Last week, we got the news we’d be waiting on since the start of February; the University of Edinburgh made me an offer on the best masters course I’d found.
I cannot tell you how many times I have refreshed my emails over the past two months, or how many times I’ve logged into their applicant hub hoping to see an update. The stress and hassle of my current university who don’t seem to understand what an interim transcript is and my tutor and I having to make one because they’re so useless. The anxiety Daz and I have had, stressing about how close it was getting and all the things we need to do and we still don’t have a decision. It was all lifted. I could have cried; but I didn’t because I am not human.
Well, I say the stress was lifted. It was and it was quickly replaced with a load more stress and things that need sorting.
Daz and I spent a few days in Edinburgh towards the end of last year when they had a postgraduate open day and we both fell in love with the place. I love Scotland, I love Edinburgh and the university was everything I thought it would be and more. Some of the buildings look like they’re straight out of Hogwarts; which I guess they kinda are since J. K. Rowling was living in Edinburgh when she started writing the books.
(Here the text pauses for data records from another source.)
(* ===== verification/ConfigLexer.v ===== *)
(** * ConfigLexer: framework/config/lexer

    The lexer of configuration files (lexer.go, parse.go) and the dispenser of its
    tokens (dispenser.go).  The input is the list of runes a bufio.Reader decodes;
    a reader that fails is one whose error is not io.EOF. *)
From S2P Require Import Prelude GoStr ExtErrors.
From stdpp Require Import pretty.
From Stdlib Require Import Ascii.

Local Open Scope Z_scope.

Record Token := mkToken { tk_File : string; tk_Line : Z; tk_Text : string }.
Global Instance Token_eq_dec : EqDecision Token.
Proof. solve_decision. Defined.

Definition ch_quote : Z := 34.
Definition ch_backslash : Z := 92.
Definition ch_hash : Z := 35.
Definition ch_lf : Z := 10.
Definition ch_cr : Z := 13.

Section Lexer.
Context `{UnicodeTables}.

(** next: the token, the rest of the input and the line reached; [None] at the end
    of the input.  [tline] is the line of the token begun, [val] its runes. *)
Fixpoint next (input : list Z) (line tline : Z) (val : list Z) (comment quoted escaped : bool)
  : option (Token * list Z * Z) :=
  match input with
  | [] => match val with
          | [] => None
          | _ => Some (mkToken "" tline (string_of_runes val), [], line)
          end
  | ch :: input =>
    if quoted then
      if negb escaped && (ch =? ch_backslash) then next input line tline val comment true true
      else if negb escaped && (ch =? ch_quote) then Some (mkToken "" tline (string_of_runes val), input, line)
      else
        let line := if ch =? ch_lf then line + 1 else line in
        let val := if escaped && negb (ch =? ch_quote) then val ++ [ch_backslash] else val in
        next input line tline (val ++ [ch]) comment true false
    else if IsSpace ch then
      if ch =? ch_cr then next input line tline val comment quoted escaped
      else
        let line := if ch =? ch_lf then line + 1 else line in
        let comment := if ch =? ch_lf then false else comment in
        match val with
        | [] => next input line tline val comment quoted escaped
        | _ => Some (mkToken "" tline (string_of_runes val), input, line)
        end
    else
      let comment := if ch =? ch_hash then true else comment in
      if comment then next input line tline val comment quoted escaped
      else
        match val with
        | [] =>
          if ch =? ch_quote then next input line line val comment true escaped
          else next input line line [ch] comment quoted escaped
        | _ => next input line tline (val ++ [ch]) comment quoted escaped
        end
  end.

Definition next_token (input : list Z) (line : Z) := next input line 0 [] false false false.

(** The loop of allTokens. *)
Fixpoint tokens_loop (fuel : nat) (input : list Z) (line : Z) : list Token :=
  match fuel with
  | O => []
  | S fuel =>
    match next_token input line with
    | Some (tok, input, line) => tok :: tokens_loop fuel input line
    | None => []
    end
  end.

(** load: a leading byte order mark is discarded. *)
Definition load (input : list Z) : list Z :=
  match input with
  | ch :: rest => if ch =? 65279 then rest else input
  | [] => []
  end.

(** allTokens of a reader that ends with [err] instead of io.EOF, if any; load
    fails at once on an empty input. *)
Definition allTokens (input : string) (err : error) : Result gerror (list Token) :=
  match err, runes input with
  | Some e, _ => Err e
  | None, [] => Err (ENew "EOF")
  | None, rs => let rs := load rs in Ok (tokens_loop (S (length rs)) rs 1)
  end.

(** ** Every call of next consumes input, so the fuel of allTokens is enough *)

Lemma next_shorter input line tline val c q e tok rest line' :
  next input line tline val c q e = Some (tok, rest, line') ->
  (length rest < length input)%nat \/ (input = [] /\ rest = [] /\ val <> []).
Proof.
  revert line tline val c q e. induction input as [|ch input IH]; intros line tline val c q e E; simpl in *.
  - destruct val; simplify_eq. by right.
  - left. repeat case_match; simplify_eq/=; try lia;
      (match goal with Hn : next _ _ _ _ _ _ _ = _ |- _ => apply IH in Hn as [?|(-> & -> & _)] end; simpl; lia).
Qed.

Lemma next_token_shorter input line tok rest line' :
  next_token input line = Some (tok, rest, line') -> (length rest < length input)%nat.
Proof. intros [?|(_ & _ & ?)]%next_shorter; done. Qed.

Lemma tokens_loop_fuel n m input line :
  (length input < n)%nat -> (length input < m)%nat -> tokens_loop n input line = tokens_loop m input line.
Proof.
  revert m input line. induction n as [|n IH]; intros m input line Hn Hm; [lia|]. destruct m as [|m]; [lia|].
  simpl. destruct (next_token input line) as [[[tok rest] line']|] eqn:E; [|done].
  apply next_token_shorter in E. f_equal. apply IH; lia.
Qed.
End Lexer.

(** ** Dispenser *)

Record Dispenser := mkDispenser { dp_filename : string; dp_tokens : list Token; dp_cursor : Z; dp_nesting : Z }.

Definition set_cursor (c : Z) (d : Dispenser) : Dispenser :=
  mkDispenser (dp_filename d) (dp_tokens d) c (dp_nesting d).
Definition advance (d : Dispenser) : Dispenser := set_cursor (dp_cursor d + 1) d.

(** NewDispenser ignores the error of the reader. *)
Definition NewDispenserTokens (filename : string) (tokens : list Token) : Dispenser :=
  mkDispenser filename tokens (-1) 0.
Definition NewDispenser `{UnicodeTables} (filename : string) (input : string) (err : error) : Dispenser :=
  mkDispenser filename (match allTokens input err with Ok tokens => tokens | Err _ => [] end) (-1) 0.

Definition ntokens (d : Dispenser) : Z := Z.of_nat (length (dp_tokens d)).
(** The token at an index that is known to be within bounds. *)
Definition token_at (d : Dispenser) (i : Z) : Token :=
  default (mkToken "" 0 "") (dp_tokens d !! Z.to_nat i).
Definition loaded (d : Dispenser) : bool := (0 <=? dp_cursor d) && (dp_cursor d <? ntokens d).

(** strings.Count of a line feed *)
Fixpoint count_lf (s : string) : Z :=
  match s with
  | EmptyString => 0
  | String a s => (if byte_of a =? ch_lf then 1 else 0) + count_lf s
  end.
Definition numLineBreaks (d : Dispenser) (tknIdx : Z) : Z :=
  if (tknIdx <? 0) || (ntokens d <=? tknIdx) then 0 else count_lf (tk_Text (token_at d tknIdx)).

Definition Next (d : Dispenser) : bool * Dispenser :=
  if dp_cursor d <? ntokens d - 1 then (true, advance d) else (false, d).

(** Whether the token after the cursor continues the line of the one at it. *)
Definition same_line (d : Dispenser) : bool :=
  bool_decide (tk_File (token_at d (dp_cursor d)) = tk_File (token_at d (dp_cursor d + 1))) &&
  (tk_Line (token_at d (dp_cursor d)) + numLineBreaks d (dp_cursor d) =? tk_Line (token_at d (dp_cursor d + 1))).
Definition new_line (d : Dispenser) : bool :=
  negb (bool_decide (tk_File (token_at d (dp_cursor d)) = tk_File (token_at d (dp_cursor d + 1)))) ||
  (tk_Line (token_at d (dp_cursor d)) + numLineBreaks d (dp_cursor d) <? tk_Line (token_at d (dp_cursor d + 1))).

Definition NextArg (d : Dispenser) : bool * Dispenser :=
  if dp_cursor d <? 0 then (true, advance d)
  else if ntokens d <=? dp_cursor d then (false, d)
  else if (dp_cursor d <? ntokens d - 1) && same_line d then (true, advance d)
  else (false, d).

Definition NextLine (d : Dispenser) : bool * Dispenser :=
  if dp_cursor d <? 0 then (true, advance d)
  else if ntokens d <=? dp_cursor d then (false, d)
  else if (dp_cursor d <? ntokens d - 1) && new_line d then (true, advance d)
  else (false, d).

Definition Val (d : Dispenser) : string := if loaded d then tk_Text (token_at d (dp_cursor d)) else "".
Definition Line (d : Dispenser) : Z := if loaded d then tk_Line (token_at d (dp_cursor d)) else 0.
Definition File (d : Dispenser) : string :=
  if loaded d then
    let f := tk_File (token_at d (dp_cursor d)) in if decide (f = "") then dp_filename d else f
  else dp_filename d.

(** NextBlock: into a block, or to its next token; nested blocks are not supported. *)
Definition set_nesting (n : Z) (d : Dispenser) : Dispenser :=
  mkDispenser (dp_filename d) (dp_tokens d) (dp_cursor d) n.
Definition NextBlock (d : Dispenser) : bool * Dispenser :=
  if 0 <? dp_nesting d then
    let d := (Next d).2 in
    if decide (Val d = "}") then (false, set_nesting (dp_nesting d - 1) d) else (true, d)
  else
    let '(ok, d) := NextArg d in
    if negb ok then (false, d)
    else if negb (bool_decide (Val d = "{")) then (false, set_cursor (dp_cursor d - 1) d)
    else
      let d := (Next d).2 in
      if decide (Val d = "}") then (false, d) else (true, set_nesting (dp_nesting d + 1) d).

(** RemainingArgs, for as many tokens as there are. *)
Fixpoint remaining_args (fuel : nat) (d : Dispenser) (args : list string) : list string * Dispenser :=
  match fuel with
  | O => (args, d)
  | S fuel =>
    let '(ok, d1) := NextArg d in
    if negb ok then (args, d1)
    else if decide (Val d1 = "{") then (args, set_cursor (dp_cursor d1 - 1) d1)
    else remaining_args fuel d1 (args ++ [Val d1])
  end.
Definition RemainingArgs (d : Dispenser) : list string * Dispenser :=
  remaining_args (S (length (dp_tokens d))) d [].

(** Args: the targets set, and whether there were enough arguments. *)
Fixpoint dp_Args (n : nat) (d : Dispenser) : list string * bool * Dispenser :=
  match n with
  | O => ([], true, d)
  | S n =>
    let '(ok, d) := NextArg d in
    if negb ok then ([], false, d)
    else let '(args, enough, d') := dp_Args n d in (Val d :: args, enough, d')
  end.

Definition dp_Err (d : Dispenser) (msg : string) : gerror :=
  ENew (File d +:+ ":" +:+ pretty (Line d) +:+ " - Error during parsing: " +:+ msg).
Definition SyntaxErr (d : Dispenser) (expected : string) : gerror :=
  ENew (File d +:+ ":" +:+ pretty (Line d) +:+ " - Syntax error: Unexpected token '" +:+ Val d +:+
        "', expecting '" +:+ expected +:+ "'").
Definition ArgErr (d : Dispenser) : gerror :=
  if decide (Val d = "{") then dp_Err d "Unexpected token '{', expecting argument"
  else dp_Err d ("Wrong argument count or unexpected line ending after '" +:+ Val d +:+ "'").
Definition EOFErr (d : Dispenser) : gerror := dp_Err d "Unexpected EOF".

(** ** Examples, from the tests of the package *)

Definition texts `{UnicodeTables} (s : string) : list (Z * string) :=
  match allTokens s None with Ok l => map (fun t => (tk_Line t, tk_Text t)) l | Err _ => [] end.
#[local] Existing Instance ascii_tables.
Definition lf_str : string := String (of_byte 10) EmptyString.
Definition quote_str : string := String (of_byte 34) EmptyString.

Example lex_block :
  texts ("host:123 {" +:+ lf_str +:+ "#comment" +:+ lf_str +:+ "directive # c" +:+ lf_str +:+ "}")
  = [(1, "host:123"); (1, "{"); (3, "directive"); (4, "}")].
Proof. vm_compute. reflexivity. Qed.
Example lex_quoted :
  texts ("A " +:+ quote_str +:+ "q \" +:+ quote_str +:+ "v\" +:+ quote_str +:+ " i\n" +:+ quote_str +:+ " B")
  = [(1, "A"); (1, "q " +:+ quote_str +:+ "v" +:+ quote_str +:+ " i\n"); (1, "B")].
Proof. vm_compute. reflexivity. Qed.

(** A comment that begins inside a word ends at the next blank, not at the end of
    the line. *)
Example comment_in_word : texts "a#b c" = [(1, "a"); (1, "c")].
Proof. vm_compute. reflexivity. Qed.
The course is my dream course. Friends and family kept asking me if I’d applied anywhere else and I kept saying “no, because no where else does a course that is anywhere like this one. I have to get in because everything else seems pointless in comparison.” It was, of course, the most expensive course I could have applied for but the way I see it is that it would have been a waste of money doing a cheaper course because it wouldn’t get me where I want to be. The optional modules are all so exciting and I CAN DO A MODULE ON FORESTS! I cannot tell you how excited I am for that. I love forests.
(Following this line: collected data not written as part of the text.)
Lemma count_lf_app s t : count_lf (s +:+ t) = count_lf s + count_lf t.
Proof. induction s as [|a s IH]; simpl; [done|]. rewrite IH. lia. Qed.
Lemma count_lf_bytes l : Forall (fun b => 0 <= b < 256) l -> count_lf (of_bytes l) = lf_runes l.
Proof. induction 1 as [|b l Hb _ IH]; simpl; [done|]. by rewrite IH, byte_of_of. Qed.
Lemma lf_runes_app a b : lf_runes (a ++ b) = lf_runes a + lf_runes b.
Proof. induction a as [|r a IH]; simpl; [done|]. rewrite IH. lia. Qed.
Lemma lf_runes_encode r : valid_rune r = true -> lf_runes (encode_rune r) = lf_runes [r].
Proof.
  intros Hr. unfold encode_rune. rewrite Hr. unfold valid_rune, ch_lf in *. simpl. unfold ch_lf.
  repeat case_match; simpl; unfold ch_lf; repeat case_match; Z.to_euclidean_division_equations; lia.
Qed.
Lemma count_lf_runes s : valid_utf8 s = true -> count_lf s = lf_runes (runes s).
Proof.
  unfold valid_utf8. intros Hs%bool_decide_eq_true. rewrite <-Hs at 1. unfold string_of_runes.
  rewrite count_lf_bytes by apply encode_runes_bytes. clear Hs. pose proof (runes_valid s) as Hv.
  induction Hv as [|r rs Hr Hv IH]; [done|]. unfold encode_runes in *. simpl.
  rewrite lf_runes_app, lf_runes_encode by done. rewrite IH. simpl. lia.
Qed.

Lemma lex_quoted_str s rs line :
  valid_utf8 s = true -> Forall (fun r => r <> ch_backslash) (runes s) ->
  lex (quoted s ++ rs) line = tok line s :: lex rs (line + count_lf s).
Proof.
  intros Hs Hr. unfold quoted. simpl. rewrite <-app_assoc, lex_eq. unfold next_token. simpl.
  rewrite next_quoted by done. simpl. rewrite count_lf_runes by done.
  unfold valid_utf8 in Hs. apply bool_decide_eq_true in Hs. by rewrite Hs.
Qed.

(** What printable gives for the parts of a node *)
Lemma plain_spec s : plain s = true -> valid_utf8 s = true /\ Forall (fun r => plain_rune r = true) (runes s).
Proof. unfold plain. intros [? Hr]%andb_true_iff. split; [done|]. by apply forallb_Forall. Qed.

Lemma plain_rune_ne r : plain_rune r = true -> r <> 36 /\ r <> 92 /\ r <> 123 /\ r <> 125.
Proof. unfold plain_rune. simpl. lia. Qed.

Lemma validateNodeName_None s :
  validateNodeName s = None -> runes s <> [] /\ Forall (fun r => name_rune r = true) (runes s).
Proof.
  unfold validateNodeName. intros Hv. split; [by intros E; rewrite E in Hv|].
  destruct (runes s) as [|ch rs]; [done|]. destruct (IsDigit ch); [done|].
  destruct (list_find _ _) as [[i x]|] eqn:E; [done|]. apply list_find_None in E.
  eapply Forall_impl; [exact E|]. intros r Hr. simpl in Hr. destruct (name_rune r); [done|]. congruence.
Qed.
Lemma name_rune_plain r : name_rune r = true -> plain_rune r = true /\ r <> 40.
Proof.
  intros Hr. assert (Hn : forall x, x ∈ [36; 92; 123; 125; 40] -> r <> x).
  { intros x Hx ->. revert Hr. rewrite !elem_of_cons, elem_of_nil in Hx.
    destruct Hx as [->|[->|[->|[->|[->|[]]]]]]; done. }
  assert (r <> 36 /\ r <> 92 /\ r <> 123 /\ r <> 125 /\ r <> 40) by (repeat split; apply Hn; set_solver).
  unfold plain_rune. simpl. lia.
Qed.

Lemma plain_name_spec s :
  plain_name s = true -> plain s = true /\ validateNodeName s = None /\ s <> "import"%string /\ 40 ∉ runes s.
Proof.
  unfold plain_name. intros [[Hv Hu]%andb_true_iff Hi]%andb_true_iff.
  destruct (validateNodeName s) eqn:E; [done|].
  pose proof (validateNodeName_None _ E) as [_ Hr]. rewrite Forall_forall in Hr.
  apply negb_true_iff, bool_decide_eq_false in Hi.
  repeat split; [|done..|].
  - unfold plain. rewrite Hu. simpl. apply forallb_Forall, Forall_forall. intros r Hin. by apply name_rune_plain, Hr.
  - intros Hin. by apply Hr, name_rune_plain in Hin as [_ ?].
Qed.

Lemma printable_spec levels name args ch snippet macro file line :
  printable levels (mkNode name args ch snippet macro file line) = true ->
  plain_name name = true /\ Forall (fun a => plain a = true) args /\
  match ch with
  | None => True
  | Some ns => exists k, levels = S k /\ Forall (fun n => printable k n = true) ns
  end.
Proof.
  simpl. intros [[[[Hn Ha]%andb_true_iff _]%andb_true_iff _]%andb_true_iff Hc]%andb_true_iff.
  repeat split; [done|by apply forallb_Forall|]. destruct ch as [ns|]; [|done]. destruct levels as [|k]; [done|].
  exists k. split; [done|]. by apply forallb_Forall.
Qed.

Lemma lex_plain s rs line : plain s = true -> lex (quoted s ++ rs) line = tok line s :: lex rs (line + count_lf s).
Proof.
  intros [Hu Hr]%plain_spec. apply lex_quoted_str; [done|]. eapply Forall_impl; [exact Hr|].
  intros r ?%plain_rune_ne. unfold ch_backslash. tauto.
Qed.

Lemma lex_args args rs line :
  Forall (fun a => plain a = true) args ->
  lex (print_args args ++ rs) line = str_toks line args ++ lex rs (line + lfs args).
Proof.
  intros Ha. revert line. induction Ha as [|a args Ha Hargs IH]; intros line.
  - unfold print_args. simpl. f_equal. lia.
  - assert (E : print_args (a :: args) ++ rs = 32 :: quoted a ++ (print_args args ++ rs)).
    { unfold print_args. cbn [map concat]. by rewrite <-app_assoc. }
    rewrite E, lex_space, lex_plain, IH by done. simpl. do 3 f_equal. lia.
Qed.

Lemma lex_node n levels rs line :
  printable levels n = true -> lex (print_node n ++ rs) line = node_toks line n ++ lex rs (line + lines_of n).
Proof.
  revert levels rs line. induction n as [name args ch snippet macro file l0 IH] using Node_nested_ind.
  intros levels rs line Hp. apply printable_spec in Hp as (Hn & Ha & Hc). apply plain_name_spec in Hn as (Hn & _).
  cbn [print_node node_toks lines_of]. rewrite <- !app_assoc, lex_plain by done. rewrite lex_args by done.
  cbn [str_toks app]. f_equal. f_equal.
  cbn [lfs foldr]. fold (lfs args). rewrite (Z.add_assoc line).
  destruct ch as [ns|]; simpl.
  - rewrite lex_space, lex_open. f_equal. destruct Hc as (k & -> & Hc). simpl in IH.
    set (h := line + count_lf name + lfs args).
    rewrite <- !app_assoc. simpl.
    assert (Hns : forall l, lex (concat (map print_node ns) ++ 125 :: ch_lf :: rs) l
              = concat (on_lines node_toks l ns) ++ lex (125 :: ch_lf :: rs) (l + total (map lines_of ns))).
    { clear h. induction IH as [|n ns IHn _ IHns]; intros l; simpl; [by rewrite Z.add_0_r|].
      inversion Hc; simplify_eq. rewrite <- !app_assoc, (IHn k) by done. f_equal. rewrite IHns by done.
      f_equal. f_equal. lia. }
    rewrite Hns, lex_close. f_equal. f_equal. f_equal. lia.
  - rewrite lex_lf. f_equal. lia.
Qed.

Lemma lex_nodes ns levels :
  Forall (fun n => printable levels n = true) ns ->
  forall line, lex (concat (map print_node ns)) line = concat (on_lines node_toks line ns).
Proof.
  induction 1 as [|n ns Hn _ IH]; intros line; [done|]. simpl. erewrite lex_node by done. by rewrite IH.
Qed.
Having lived in my hometown all my life, I’ve visited places and yearned to experience what it would be like to live somewhere else. Especially somewhere so fancy-looking, I mean Edinburgh has a huge castle on a hill (Ed Sheeran?) that is always in the corner of your eyes. What I also like about Edinburgh is that it isn’t so busy that it overwhelms me and stresses me out; though I’m told it will be completely different when the Fringe Festival is on.
I’m looking forward to living somewhere new but I am very comfortable where I am, as is Daz. The thing I am most nervous about is leaving my current job and finding a new one. I love the people I work with, it’s like a family. I am worried that wherever I end up working in Scotland (Hard Rock Cafe, I’m coming for you…goals) won’t feel quite the same.
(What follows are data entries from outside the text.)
(* ===== verification/Limiters.v ===== *)
(** * Limiters: internal/limits/limiters

    Channel-based limiters.  A limiter operation is one atomic step on the
    channels it uses; [Outs] lists its possible outcomes (none = it blocks).
    The interface limiters.L is the class [Limiter]; [LimiterLaws] states what
    an implementation promises to its users: with [n] tokens outstanding a
    successful take makes them [S n], a failed one leaves them, and a release of
    an outstanding token does not panic. *)
From S2P Require Import Prelude GoStr ExtErrors.
From Stdlib Require Import ZifyBool.

Local Open Scope Z_scope.
Local Open Scope go_scope.

Inductive take_res := Taken | Failed (e : gerror).

(** limiters.L.  The argument of [lim_TakeContext] is the state of the context:
    [None] while it is not done, [Some e] when Done() is closed and Err() is e. *)
Class Limiter (S : Type) := {
  lim_Take : S -> Outs (bool * S);
  lim_TakeContext : error -> S -> Outs (take_res * S);
  lim_Release : S -> Outcome S;
  lim_Close : S -> Outcome S
}.

(** ** concurrency.go *)

(** The channel of a Semaphore: its capacity and how many elements it holds. *)
Record Semaphore := mkSemaphore { sem_cap : Z; sem_len : Z }.

Definition makechan_panic : string := "makechan: size out of range".
Definition mismatched_panic : string := "limiters: mismatched Release call".

Definition NewSemaphore (max : Z) : Outcome Semaphore :=
  if max <? 0 then Panicked makechan_panic else Done (mkSemaphore max 0).

Definition sem_send (s : Semaphore) : Semaphore := mkSemaphore (sem_cap s) (sem_len s + 1).

Definition Semaphore_Take (s : Semaphore) : Outs (bool * Semaphore) :=
  if sem_cap s <=? 0 then [Done (true, s)]
  else if sem_len s <? sem_cap s then [Done (true, sem_send s)] else [].

Definition Semaphore_TakeContext (ctx : error) (s : Semaphore) : Outs (take_res * Semaphore) :=
  if sem_cap s <=? 0 then [Done (Taken, s)] else
  (if sem_len s <? sem_cap s then [Done (Taken, sem_send s)] else [])
  ++ match ctx with Some e => [Done (Failed e, s)] | None => [] end.

Definition Semaphore_Release (s : Semaphore) : Outcome Semaphore :=
  if sem_cap s <=? 0 then Done s
  else if 0 <? sem_len s then Done (mkSemaphore (sem_cap s) (sem_len s - 1))
  else Panicked mismatched_panic.

Definition Semaphore_Close (s : Semaphore) : Outcome Semaphore := Done s.

#[export] Instance Semaphore_Limiter : Limiter Semaphore := {|
  lim_Take := Semaphore_Take; lim_TakeContext := Semaphore_TakeContext;
  lim_Release := Semaphore_Release; lim_Close := Semaphore_Close |}.

(** ** rate.go *)

(** The two channels of a Rate and the state of its fill goroutine: how many
    iterations of the fill loop are left ([None]: waiting on the timer). *)
Record Rate := mkRate {
  rt_cap : Z;             (* cap(r.bucket), the burst size *)
  rt_len : Z;             (* len(r.bucket) *)
  rt_stopped : bool;      (* r.stop is closed *)
  rt_bclosed : bool;      (* r.bucket is closed *)
  rt_fill : option nat;
  rt_interval : Z
}.

Definition ErrClosed : gerror := ENew "limiters: Rate bucket is closed".

(** The loop that fills the bucket leaves it full; no goroutine for burst 0. *)
Definition NewRate (burstSize interval : Z) : Outcome Rate :=
  if burstSize <? 0 then Panicked makechan_panic
  else Done (mkRate burstSize burstSize false false None interval).

(** Steps of the fill goroutine: the timer fires, ... *)
Definition Rate_fill_tick (r : Rate) : option Rate :=
  if rt_cap r =? 0 then None else
  if rt_bclosed r then None else
  match rt_fill r with
  | None => Some (mkRate (rt_cap r) (rt_len r) (rt_stopped r) false
                    (Some (Z.to_nat (rt_cap r))) (rt_interval r))
  | Some _ => None
  end.
(** ... one iteration of the inner loop: send if the bucket has room, otherwise
    break; ... *)
Definition Rate_fill_send (r : Rate) : option Rate :=
  match rt_fill r with
  | Some (S i) =>
    if rt_len r <? rt_cap r
    then Some (mkRate (rt_cap r) (rt_len r + 1) (rt_stopped r) (rt_bclosed r) (Some i) (rt_interval r))
    else Some (mkRate (rt_cap r) (rt_len r) (rt_stopped r) (rt_bclosed r) None (rt_interval r))
  | Some O => Some (mkRate (rt_cap r) (rt_len r) (rt_stopped r) (rt_bclosed r) None (rt_interval r))
  | None => None
  end.
(** ... and r.stop is closed: the bucket is closed and the goroutine returns. *)
Definition Rate_fill_stop (r : Rate) : option Rate :=
  if rt_cap r =? 0 then None else
  if rt_bclosed r then None else
  match rt_fill r with
  | None => if rt_stopped r
            then Some (mkRate (rt_cap r) (rt_len r) true true None (rt_interval r)) else None
  | Some _ => None
  end.

Definition rate_recv (r : Rate) : Rate :=
  mkRate (rt_cap r) (rt_len r - 1) (rt_stopped r) (rt_bclosed r) (rt_fill r) (rt_interval r).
Of course I will also miss my family and friends. There are plenty of ways for us to keep in touch though, and none of them appear remotely unhappy about the prospect of visiting us in Edinburgh.
It’s a really exciting next chapter that seems full of a lot of unknowns at the moment but I’m sure things will become clearer over the next few months. We’re also both seriously excited about getting to explore Scotland on our days off because it is all kinds of beautiful.
It sure is a weight off.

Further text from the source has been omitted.